History and Indications for Electroconvulsive Therapy


Electroconvulsive therapy (ECT) is not something new. It is used world over for the treatment of various psychiatric disorders.

Doctors use this procedure because it is effective way to treat some of the most resistible conditions to medications. However, many factors have to be assessed very carefully because if the procedure is not carried out perfectly, it may lead to some complications.

ECT Through Ages

In 1500s the roots of ECT can be found when Paracelsus gave camphor to patients by mouth to induce seizures and cure psychiatric ailments.

In 1758, the first report was published which mentioned the use of camphor for the treatment of mania,again by inducing seizures.

The modern age of ECT begins in the year 1934 when Ladislaus Meduna used camphor in the form of an intramuscular injection for the treatment of catatonic schizophrenia.

1938 is very important year for ECT. During this time, the first attempts to cure schizophrenia with electrical current were conducted. Lucio Cerletti along with Ugo Bini were the first one to use electric current to cause seizures and treat psychiatric conditions. Patients showed great improvement after few sessions.

In 1940, electroconvulsive therapy was introduced in America for the first time.

Depression is another psychiatric disorder, which was treated with success with ECT. However, convulsions are typical for ECT. That is why fractures were observed in most of the patients. Doctors introduced neuromuscular blockers and the fracture problems were solved. Patients were still during the procedure.

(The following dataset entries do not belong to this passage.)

(** * tulip-control: the transition-system-to-GR(1) encoder and the LTL AST

    A shallow embedding of [tulip/synth.py] (variable-encoding helpers and
    the transition-system encoder) and of the rendering methods of
    [tulip/spec/ast.py], with the properties of the specification proved
    over it.

    Conventions.
    - Python values that reach [str()] are strings or integers; [pyval] is
      their sum, and the class [PyObj] gives [str] and the test [x == ''] to
      every type the helpers iterate over (duck typing).
    - Python dictionaries are [gmap]s; [d.values()] is [dict_values].
    - A formula is a [string], a formula list a [list string], as in the
      source.
    - [warn(msg)] and [raise] are the two effects of the encoder: a
      computation of type [M A] returns a [result A] and the warnings it
      issued, in order. *)

From stdpp Require Import base option list gmap strings pretty.
From Stdlib Require Import ZArith Ascii.

Local Open Scope Z_scope.

(** ** Python values *)

Inductive pyval : Type :=
| PStr (s : string)
| PInt (n : Z).

#[global] Instance pyval_eq_dec : EqDecision pyval.
Proof. solve_decision. Defined.

Definition pyval_to_sum (v : pyval) : string + Z :=
  match v with PStr s => inl s | PInt n => inr n end.

Definition pyval_of_sum (x : string + Z) : pyval :=
  match x with inl s => PStr s | inr n => PInt n end.

#[global] Instance pyval_countable : Countable pyval.
Proof.
  apply (inj_countable' pyval_to_sum pyval_of_sum).
  intros []; reflexivity.
Defined.

(** [str(x)] and [x == ''] for the values the helpers receive. *)
Class PyObj (A : Type) := {
  str : A → string;
  eq_empty : A → bool
}.

#[global] Instance string_pyobj : PyObj string := {|
  str s := s;
  eq_empty s := bool_decide (s = "")
|}.

#[global] Instance pyval_pyobj : PyObj pyval := {|
  str v := match v with PStr s => s | PInt n => pretty n end;
  eq_empty v := bool_decide (v = PStr "")
|}.

(** [sep.join(l)] *)
Definition join (sep : string) (l : list string) : string :=
  String.concat sep l.

(** ** Identity of string objects

    [x is 'lit'] compares objects, not characters.  A [str] object is
    modelled by its characters and by whether it is the interned object of
    these characters: CPython keeps one interned object for given
    characters, and its compiler interns a literal of the source when the
    literal is made of letters, digits and underscores only.  So
    [x is 'lit'] holds when [x] is interned, the literal is, and the
    characters agree; a literal with other characters is an object of the
    module's own, which no caller holds, and a string built at run time is
    not interned. *)
Record str_obj : Type := StrObj {
  chars : string;
  interned : bool
}.

Definition name_char (c : ascii) : bool :=
  let n := nat_of_ascii c in
  bool_decide (48 ≤ n ≤ 57)%nat || bool_decide (65 ≤ n ≤ 90)%nat
  || bool_decide (97 ≤ n ≤ 122)%nat || bool_decide (n = 95)%nat.

Definition all_name_chars (s : string) : bool :=
  forallb name_char (String.list_ascii_of_string s).

(** [x is 'lit'] for a literal [lit] of the source. *)
Definition is_literal (x : str_obj) (lit : string) : bool :=
  interned x && all_name_chars lit && bool_decide (chars x = lit).

(** ** Formula helpers (synth.py, lines 47-100) *)

Definition pstr {A} `{PyObj A} (s : A) : string := "(" +:+ str s +:+ ")".

Definition _disj {A} `{PyObj A} (set0 : list A) : string :=
  join " || " (map (λ x, "(" +:+ str x +:+ ")") set0).

Definition _conj {A} `{PyObj A} (set0 : list A) : string :=
  join " && " (map (λ x, "(" +:+ str x +:+ ")") set0).

Definition _conj_intersection {A} `{PyObj A, EqDecision A}
    (set0 set1 : list A) (parenth : bool) : string :=
  if parenth then
    join " && " (map (λ x, "(" +:+ str x +:+ ")")
                     (filter (λ x, x ∈ set1) set0))
  else
    join " && " (map (λ x, str x) (filter (λ x, x ∈ set1) set0)).

Definition _conj_neg {A} `{PyObj A} (set0 : list A) (parenth : bool)
  : string :=
  if parenth then
    join " && " (map (λ x, "!(" +:+ str x +:+ ")") set0)
  else
    join " && " (map (λ x, "!" +:+ str x) set0).

Definition _conj_neg_diff {A} `{PyObj A, EqDecision A}
    (set0 set1 : list A) (parenth : bool) : string :=
  if parenth then
    join " && " (map (λ x, "!(" +:+ str x +:+ ")")
                     (filter (λ x, x ∉ set1) set0))
  else
    join " && " (map (λ x, "!" +:+ str x) (filter (λ x, x ∉ set1) set0)).

(** [mutex] (lines 102-114).  [filter] drops the labels equal to ['']. *)
Definition mutex {A} `{PyObj A, EqDecision A} (iterable : list A)
  : list string :=
  let iterable := filter (λ x, eq_empty x = false) iterable in
  if decide (iterable = []) then []
  else if decide (length iterable ≤ 1)%nat then []
  else
    [ _conj (map (λ x, "!(" +:+ str x +:+ ") || ("
                        +:+ _conj_neg_diff iterable [x] true +:+ ")")
                 iterable) ].

(** [exactly_one] (lines 116-127). *)
Definition exactly_one {A} `{PyObj A, EqDecision A} (iterable : list A)
  : list string :=
  if decide (length iterable ≤ 1)%nat then map pstr iterable
  else
    [ "(" +:+ _disj (map (λ x, "(" +:+ str x +:+ ") && "
                               +:+ _conj_neg_diff iterable [x] true)
                         iterable) +:+ ")" ].

(** ** Effects: exceptions and warnings *)

Inductive exn : Type :=
| KeyError
| IndexError
| TypeError
| AttributeError
| AssertionError
| NetworkXError
| Exception (msg : string)
| LTLException (msg : string).

Inductive result (A : Type) : Type :=
| Ok (a : A)
| Raise (e : exn).
Arguments Ok {A} a.
Arguments Raise {A} e.

#[global] Instance result_ret : MRet result := λ A a, Ok a.
#[global] Instance result_bind : MBind result := λ A B f m,
  match m with Ok a => f a | Raise e => Raise e end.

(** A computation that may call [warn] and may raise: its outcome and the
    warnings issued, oldest first. *)
Definition M (A : Type) : Type := result A * list string.

#[global] Instance M_ret : MRet M := λ A a, (Ok a, []).
#[global] Instance M_bind : MBind M := λ A B f m,
  match m with
  | (Ok a, w) => let '(r, w') := f a in (r, w ++ w')
  | (Raise e, w) => (Raise e, w)
  end.

Definition warn (msg : string) : M unit := (Ok tt, [msg]).
Definition lift {A} (r : result A) : M A := (r, []).

(** [d[k]] on a dictionary. *)
Definition getitem {K V} `{Countable K} (d : gmap K V) (k : K) : result V :=
  match d !! k with Some v => Ok v | None => Raise KeyError end.

(** [l[0]] on a list. *)
Definition first {A} (l : list A) : result A :=
  match l with x :: _ => Ok x | [] => Raise IndexError end.

(** [d.values()] *)
Definition dict_values {K V} `{Countable K} (d : gmap K V) : list V :=
  (map_to_list d).*2.

(** [{x : f(x) for x in xs}] *)
Definition dict_comp {A K V} `{Countable K} (f : A → K * V) (xs : list A)
  : gmap K V :=
  list_to_map (f <$> xs).

(** [for x in xs: s = body(s, x)] *)
Fixpoint for_in {S A} (xs : list A) (body : S → A → M S) (s : S) : M S :=
  match xs with
  | [] => mret s
  | x :: xs' => s' ← body s x; for_in xs' body s'
  end.
(** * ebitenui text input: edit operations, input state machine, caret viewport

    A shallow embedding of [widget.TextInput] (textinput.go) and the
    properties its specification states about it.  Go strings are byte
    sequences, [int] is a 64-bit two's complement integer, and a slice or
    string index outside its bounds is a run-time panic; all three are kept
    explicit here. *)

From Stdlib Require Import ZArith List Bool Lia Permutation.
From Stdlib Require Import Strings.Byte.
Import ListNotations.
Local Open Scope Z_scope.

(** ** Results of Go code: a value, a run-time panic, or an exhausted loop budget *)

Inductive result (A : Type) : Type :=
| Ok (a : A)
| Panic
| OutOfFuel.
Arguments Ok {A} a.
Arguments Panic {A}.
Arguments OutOfFuel {A}.

Definition bind {A B : Type} (m : result A) (k : A -> result B) : result B :=
  match m with
  | Ok a => k a
  | Panic => Panic
  | OutOfFuel => OutOfFuel
  end.

Notation "x <- m ;; k" := (bind m (fun x => k))
  (at level 61, m at next level, right associativity).

(** ** Go's [int] on 64-bit targets *)

Module GoInt.

Definition min_int : Z := - 2 ^ 63.
Definition max_int : Z := 2 ^ 63 - 1.

(** Two's complement wrap-around of an exact result. *)
Definition wrap (z : Z) : Z := (z + 2 ^ 63) mod 2 ^ 64 - 2 ^ 63.

Definition add (a b : Z) : Z := wrap (a + b).
Definition sub (a b : Z) : Z := wrap (a - b).

(** Go's [/] on ints truncates toward zero. *)
Definition quo (a b : Z) : Z := wrap (Z.quot a b).

Definition in_range (z : Z) : Prop := min_int <= z <= max_int.

(** [float64(z)] for an int [z]: the nearest double, ties to even.  Every
    double of magnitude at least [2^53] is an integer, so the value of the
    conversion is given as an integer. *)
Definition float64 (z : Z) : Z :=
  let m := Z.abs z in
  if m <? 2 ^ 53 then z
  else
    let e := Z.log2 m - 52 in
    let q := m / 2 ^ e in
    let r := m mod 2 ^ e in
    let half := 2 ^ (e - 1) in
    let q' := if r <? half then q
              else if half <? r then q + 1
              else if Z.even q then q else q + 1 in
    Z.sgn z * (q' * 2 ^ e).

(** [math.Abs] on the doubles above. *)
Definition Abs (f : Z) : Z := Z.abs f.

End GoInt.

Infix "+!" := GoInt.add (at level 50, left associativity).
Infix "-!" := GoInt.sub (at level 50, left associativity).

(** ** Go strings, runes and the conversions between them *)

Definition rune : Type := Z.
Definition gostring : Type := list byte.

Definition b2z (b : byte) : Z := Z.of_N (Byte.to_N b).

Definition z2b (z : Z) : byte :=
  match Byte.of_N (Z.to_N z) with
  | Some b => b
  | None => x00
  end.

(** [len(s)] *)
Definition len {A : Type} (s : list A) : Z := Z.of_nat (length s).

Module UTF8.

Definition RuneError : rune := 0xFFFD.
Definition MaxRune : rune := 0x10FFFF.

Definition surrogate (r : rune) : bool := (0xD800 <=? r) && (r <=? 0xDFFF).

Definition ValidRune (r : rune) : bool :=
  (0 <=? r) && (r <=? MaxRune) && negb (surrogate r).

(** The bytes [string(r)] and [utf8.EncodeRune] produce for a valid rune. *)
Definition encodeValid (r : rune) : gostring :=
  if r <? 0x80 then [z2b r]
  else if r <? 0x800 then
    [z2b (0xC0 + r / 64); z2b (0x80 + r mod 64)]
  else if r <? 0x10000 then
    [z2b (0xE0 + r / 4096); z2b (0x80 + (r / 64) mod 64); z2b (0x80 + r mod 64)]
  else
    [z2b (0xF0 + r / 262144); z2b (0x80 + (r / 4096) mod 64);
     z2b (0x80 + (r / 64) mod 64); z2b (0x80 + r mod 64)].

(** [string(r)]: runes outside the Unicode range and surrogates become
    U+FFFD. *)
Definition EncodeRune (r : rune) : gostring :=
  if ValidRune r then encodeValid r else encodeValid RuneError.

(** The rune a rune becomes through [string(r)] and back. *)
Definition sanitize (r : rune) : rune := if ValidRune r then r else RuneError.

Definition cont (b : Z) : bool := (0x80 <=? b) && (b <=? 0xBF).
(** * labellint: schema validation, lint rules and the scan engine

    A shallow embedding of [labellint.formats] (the pydantic schema of a COCO
    dataset and [parse_coco]), of the rules of [labellint.rules], and of
    [labellint.core] ([run_scan] and [format_json]).

    Conventions of the embedding.
    - A Python [int] is a [Z]. A Python [float] is a binary64 number, the
      primitive [float]: its sums, products, quotients and comparisons are
      the ones of IEEE 754, with their rounding, their infinities and NaN.
      One product is computed exactly, as a rational: the one of the number
      of annotations by 0.001, in the rule of the class imbalance.
    - The value tree returned by [json.loads] is the type [value]; a Python
      [dict] with string keys is an insertion-ordered association list.
    - Code that can raise returns a sum: [inl] carries the exception.
    - pydantic's scalar coercions (what besides a JSON integer is accepted
      for an [int] field, and so on) belong to the library and are a
      parameter, the class [Scalars]; so are [str.lower], of Unicode,
      [numpy.percentile], and the text that [json.dumps] writes. *)

From Stdlib Require Import ZArith QArith Qabs Qround Qpower Lia Lqa Floats.
From stdpp Require Import base option list gmap strings pretty sorting.

Open Scope string_scope.
Open Scope list_scope.
Open Scope Z_scope.

#[local] Set Warnings "-inexact-float".

(** ** Python floats *)

(** The number that a float stands for, when it is finite. *)
Definition SF2Q (x : spec_float) : Q :=
  match x with
  | S754_finite s m e => inject_Z (cond_Zopp s (Zpos m)) * 2 ^ e
  | _ => 0
  end.

Definition float_value (f : float) : Q := SF2Q (Prim2SF f).

(** The order between a float and an [int]: Python compares the two
    numbers as they are, without rounding the [int] to a float. NaN is not
    comparable. *)
Definition float_compare_int (f : float) (z : Z) : option comparison :=
  match Prim2SF f with
  | S754_nan => None
  | S754_infinity s => Some (if s then Lt else Gt)
  | x => Some (SF2Q x ?= inject_Z z)%Q
  end.

(** [f < z] and [f > z] *)
Definition float_lt_int (f : float) (z : Z) : bool :=
  match float_compare_int f z with Some Lt => true | _ => false end.
Definition float_gt_int (f : float) (z : Z) : bool :=
  match float_compare_int f z with Some Gt => true | _ => false end.

(** [float(z)] for a positive [int]: the nearest float, ties to even; it
    is positive. [OverflowError], here [None], when it is not finite. *)
Definition float_of_pos (p : positive) : option float :=
  let f := SF2Prim (binary_normalize prec emax (Zpos p) 0 false) in
  if (0 <? f)%float && (f <? infinity)%float then Some f else None.

(** [float(z)] *)
Definition float_of_int (z : Z) : option float :=
  match z with
  | Z0 => Some 0%float
  | Zpos p => float_of_pos p
  | Zneg p => PrimFloat.opp <$> float_of_pos p
  end.

(** ** Python values *)

#[local] Set Warnings "-register-all".

Inductive value :=
| VNone
| VBool (b : bool)
| VInt (z : Z)
| VFloat (f : float)
| VStr (s : string)
| VList (l : list value)
| VDict (d : list (string * value)).

(** [Dict[str, A]]: insertion-ordered, [d[k] = v] keeps the position of an
    existing key. *)
Abbreviation pydict A := (list (string * A)).

Fixpoint dict_get {A} (k : string) (d : pydict A) : option A :=
  match d with
  | [] => None
  | (k', v) :: d' => if String.eqb k k' then Some v else dict_get k d'
  end.

Fixpoint dict_set {A} (k : string) (v : A) (d : pydict A) : pydict A :=
  match d with
  | [] => [(k, v)]
  | (k', v') :: d' =>
      if String.eqb k k' then (k', v) :: d' else (k', v') :: dict_set k v d'
  end.

Definition dict_keys {A} (d : pydict A) : list string := d.*1.
Definition dict_values {A} (d : pydict A) : list A := d.*2.

(** ** Comparisons of rationals *)

Definition Qltb (a b : Q) : bool := negb (Qle_bool b a).

(** ** Validation errors

    One entry of pydantic's [ValidationError.errors()]: where, and what. *)

Inductive loc_item :=
| LKey (k : string)
| LIdx (i : nat).

Inductive error_type :=
| missing
| extra_forbidden
| int_type
| float_type
| string_type
| list_type
| dict_type
| model_type (class_name : string)
| greater_than (gt : Z)
| greater_than_equal (ge : Z)
| less_than_equal (le : Z)
| too_short (min_length actual_length : nat)
| too_long (max_length actual_length : nat)
| value_error (message : string).

Record ErrorDetails := { loc : list loc_item; type : error_type }.

(** The error monad of validation: the first error, in the order in which
    pydantic collects them (fields in declaration order, then extra keys). *)
Abbreviation validation := (sum ErrorDetails).

#[global] Instance validation_ret : MRet validation := λ A x, inr x.
#[global] Instance validation_bind : MBind validation :=
  λ A B f m, match m with inl e => inl e | inr x => f x end.
#[global] Instance validation_fmap : FMap validation :=
  λ A B f m, match m with inl e => inl e | inr x => inr (f x) end.

Definition fail {A} (t : error_type) : validation A :=
  inl {| loc := []; type := t |}.

Definition at_loc {A} (i : loc_item) (r : validation A) : validation A :=
  match r with
  | inl e => inl {| loc := i :: loc e; type := type e |}
  | inr x => inr x
  end.

(** ** String formatting *)

Definition round_half_even (q : Q) : Z :=
  let f := Qfloor q in
  match (q - inject_Z f ?= 1 # 2)%Q with
  | Lt => f
  | Gt => f + 1
  | Eq => if Z.even f then f else f + 1
  end.

Fixpoint digits (n : nat) (z : Z) : string :=
  match n with
  | O => ""
  | S n' => digits n' (z / 10) +:+ pretty (z mod 10)
  end.

(** The decimal expansion with [n] digits after the point, [n] at least
    one, of a rational that is not negative: the nearest one, ties to
    even. *)
Definition format_fixed (n : nat) (q : Q) : string :=
  let scale := 10 ^ Z.of_nat n in
  let r := round_half_even (q * inject_Z scale) in
  pretty (r / scale) +:+ "." +:+ digits n (r mod scale).

(** [f"{x:.nf}"] for a float: the expansion of the number that the float
    stands for, after its sign. *)
Definition format_float (n : nat) (x : float) : string :=
  match Prim2SF x with
  | S754_nan => "nan"
  | S754_infinity s => if s then "-inf" else "inf"
  | S754_zero s => (if s then "-" else "") +:+ format_fixed n 0
  | S754_finite s m e =>
      (if s then "-" else "") +:+ format_fixed n (SF2Q (S754_finite false m e))
  end.

(** What the libraries decide: pydantic's validators of the scalar types
    and its table of messages, and Python's [str] of a [float]. Only what
    every mode of pydantic guarantees is assumed: a value that already has
    the type of the field is accepted unchanged, NaN and the infinities
    included; an [int] that is accepted for a [float] keeps its sign. *)
Class Scalars := {
  as_int : value → validation Z;
  as_float : value → validation float;
  as_str : value → validation string;
  error_msg : error_type → string;
  float_str : float → string;
  as_int_int z : as_int (VInt z) = inr z;
  as_float_float f : as_float (VFloat f) = inr f;
  as_float_int z f :
    as_float (VInt z) = inr f → z < 0 → (f <? 0)%float = true;
  as_str_str s : as_str (VStr s) = inr s
}.

(** Strict mode: nothing is coerced except [int] to [float], by [float(z)].
    A float is written with one decimal, which is [str] for the floats with
    an integral value below 1e16. *)
#[global, refine] Instance strict_scalars : Scalars := {|
  as_int v := match v with VInt z => inr z | _ => fail int_type end;
  as_float v :=
    match v with
    | VFloat f => inr f
    | VInt z =>
        match float_of_int z with
        | Some f => inr f
        | None => fail float_type
        end
    | _ => fail float_type
    end;
  as_str v := match v with VStr s => inr s | _ => fail string_type end;
  error_msg t :=
    match t with
    | missing => "Field required"
    | extra_forbidden => "Extra inputs are not permitted"
    | int_type => "Input should be a valid integer"
    | float_type => "Input should be a valid number"
    | string_type => "Input should be a valid string"
    | list_type => "Input should be a valid list"
    | dict_type => "Input should be a valid dictionary"
    | model_type c => "Input should be a valid dictionary or instance of " +:+ c
    | greater_than b => "Input should be greater than " +:+ pretty b
    | greater_than_equal b =>
        "Input should be greater than or equal to " +:+ pretty b
    | less_than_equal b =>
        "Input should be less than or equal to " +:+ pretty b
    | too_short n k =>
        "List should have at least " +:+ pretty n
        +:+ " items after validation, not " +:+ pretty k
    | too_long n k =>
        "List should have at most " +:+ pretty n
        +:+ " items after validation, not " +:+ pretty k
    | value_error m => "Value error, " +:+ m
    end;
  float_str f := format_float 1 f
|}.
Proof.
  all: try reflexivity.
  intros [|p|p] f Hf; [lia|lia|]. intros _. simpl in Hf.
  unfold float_of_pos in Hf.
  destruct (0 <? _)%float eqn:Epos; [|done].
  destruct (_ <? infinity)%float; [|done]. simpl in Hf. injection Hf as <-.
  revert Epos. rewrite !ltb_spec, opp_spec.
  change (Prim2SF 0) with (S754_zero false).
  by destruct (Prim2SF _) as [[]|[]| |[] m e].
Defined.

(** ** Field combinators *)

Section Fields.
Context {A : Type}.

(** A field without default. *)
Definition required (name : string) (val : value → validation A)
    (d : pydict value) : validation A :=
  match dict_get name d with
  | Some v => at_loc (LKey name) (val v)
  | None => at_loc (LKey name) (fail missing)
  end.

(** A field with a default, which is not validated. *)
Definition with_default (name : string) (val : value → validation A)
    (default : A) (d : pydict value) : validation A :=
  match dict_get name d with
  | Some v => at_loc (LKey name) (val v)
  | None => inr default
  end.

(** [Optional[T]] *)
Definition optional (val : value → validation A) (v : value)
    : validation (option A) :=
  match v with
  | VNone => inr None
  | _ => Some <$> val v
  end.

Fixpoint validate_items (val : value → validation A) (i : nat)
    (l : list value) : validation (list A) :=
  match l with
  | [] => inr []
  | v :: l' =>
      x ← at_loc (LIdx i) (val v);
      xs ← validate_items val (S i) l';
      mret (x :: xs)
  end.

(** [List[T]] *)
Definition list_of (val : value → validation A) (v : value)
    : validation (list A) :=
  match v with
  | VList l => validate_items val 0 l
  | _ => fail list_type
  end.

(** [List[T]] with [Field(min_length=..., max_length=...)]: a list with
    more items than [max_length] is rejected for that, whatever its items;
    then come the errors of the items, and then [min_length]. *)
Definition list_between (lo hi : nat) (val : value → validation A)
    (v : value) : validation (list A) :=
  match v with
  | VList l =>
      if (hi <? length l)%nat then fail (too_long hi (length l))
      else
        xs ← validate_items val 0 l;
        if (length xs <? lo)%nat then fail (too_short lo (length xs))
        else inr xs
  | _ => fail list_type
  end.
End Fields.

Definition known_field (fields : list string) (k : string) : bool :=
  existsb (String.eqb k) fields.

(** [extra="forbid"]: the first key that is not a field is an error. *)
Definition forbid_extra (fields : list string) (d : pydict value)
    : validation unit :=
  match List.find (λ kv, negb (known_field fields kv.1)) d with
  | Some (k, _) => inl {| loc := [LKey k]; type := extra_forbidden |}
  | None => inr ()
  end.

(** [extra="allow"]: the keys that are not fields are kept. *)
Definition allow_extra (fields : list string) (d : pydict value)
    : pydict value :=
  List.filter (λ kv, negb (known_field fields kv.1)) d.

(** [Field(gt=...)], [Field(ge=...)], [Field(le=...)] on an [int]. *)
Definition int_gt (bound : Z) (z : Z) : validation Z :=
  if bound <? z then inr z else fail (greater_than bound).
Definition int_ge (bound : Z) (z : Z) : validation Z :=
  if bound <=? z then inr z else fail (greater_than_equal bound).
Definition int_le (bound : Z) (z : Z) : validation Z :=
  if z <=? bound then inr z else fail (less_than_equal bound).

(** [Field(ge=...)] on a [float], for a bound that is a whole number: the
    float is rejected when it is below the bound, which NaN is not. *)
Definition float_ge (bound : Z) (x : float) : validation float :=
  if float_lt_int x bound then fail (greater_than_equal bound)
  else inr x.
(** * Store inventory management app: a shallow embedding of [app.py] and
      [models.py], and the properties of its validators, its CSV import and
      export, its product CRUD and its price statistics.

    Conventions of the embedding.
    - Python [int] is [Z]; Python [float] is IEEE 754 binary64, computed with
      the executable specification [SpecFloat] of the standard library
      (precision 53, exponent bound 1024, round to nearest even).
    - [fractions.Fraction] is [Q], kept in lowest terms with [Qred].
    - An operation that can raise returns [res]; [None] is Python's [None].
    - The SQLAlchemy session is a record of the committed tables and of the
      tables as the open transaction sees them; a table is the list of its
      rows in rowid order.
    - The functions of the [statistics] module follow CPython 3.11/3.12.
    - The operator's keyboard is the list of the lines still to be read;
      [input()] takes the first one and raises [EOFError] when none is left.
    - Text printed on the console is not modelled, except the values that
      the analysis report interpolates; [time.sleep] is not modelled.
    - The CSV files are the lists of their records: the lexical layer of the
      [csv] module (quoting, line ends) is not modelled.
    - Strings are sequences of 8-bit characters, and the functions on
      strings follow CPython on ASCII text: [str.strip] removes the
      characters 9 to 13 and 28 to 32, [int] and [float] skip the characters
      9 to 13 and 32 only. The white space and the digits that Unicode adds
      above 127 are not modelled; the theorems on a text that is refused
      take it in ASCII ([PyStr.is_ascii]).
    - The tables hold any integer. An INTEGER column of SQLite holds 64
      bits, and flushing another integer raises [OverflowError]; the
      theorems on what is stored take the integers in that range
      ([sqlite_int], [pending_fits]).
    - A query that groups and orders by the count returns the groups of
      equal count as SQLite's sorter does: in the order of the scan when
      ascending, in the reverse order when descending.
    - The limit of 4300 digits that CPython 3.11 sets on [int()] and
      [str()] is not modelled. *)

From Stdlib Require Import ZArith QArith Qreduction List String Ascii Bool Lia.
From Stdlib Require Import Permutation Sorted SpecFloat DecimalString.
From Stdlib Require Decimal DecimalPos DecimalZ.
Import ListNotations.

Strict rules were created to regulate, which patients would undergo this therapy and which patients would not undergo it. One of the indications for ECT is the major depression. However, this major depression disorder has to be resistible to drug therapy. However it may be considered as the initial treatment for severe depression.

Indications of ECT

American Psychiatric Association, named APA, published a list with the conditions, where ECT is needed:

a.catatonic stupor

b.food refusal, which leads to severe nutritional compromise

c.severe suicidality

d.major depression

These guidelines suggest the usage of ECT in any case, where the immediate antidepressant effect is desired. Canadian colleagues agree with these guidelines and they have adopted them.

About 60 to 80 percent of the patients suffering from major depression enter in a remission, when they undergo ECT. It is proven throughout meta-analysis that ECT is much more effective than a drug therapy, which is used to cure depression. Some coexisting conditions may lower the percentage up to 50 percent of the total number of patients, undergoing ECT.

Schizophrenia is one of the main diseases treated with ECT. Clinical trials were carried out to compare the efficiency between antipsychotic therapy alone and antipsychotic therapy with ECT. The results surprised nobody. The patients undergoing antipsychotic therapy and ECT showed greater improvement compared to the patients undergoing the single therapy.

Atypical mania, bipolar disorder and mania could be treated with Electroconvulsive therapy as well. Many other psychiatric disorders yield to this therapy. Other diseases which yield to ECT include: delusional disorder, which is an organic mood disorder, also obsessive- compulsive disorder.

The elderly patients, suffering from depression, are the targeted group for ECT. The reasons for this are numerous. First of all, these patients do not tolerate the medications very well.

They do not have social life and live alone. Many of these patients have co-morbid conditions, which do not allow them to intake some or all drugs, specific for the depression treatment. That is why the only solution for them is the Electroconvulsive therapy.

The studies have showed that patients undergoing this therapy live longer (at least 5 years), compared to patients, which are left untreated. This proves the efficacy of ECT.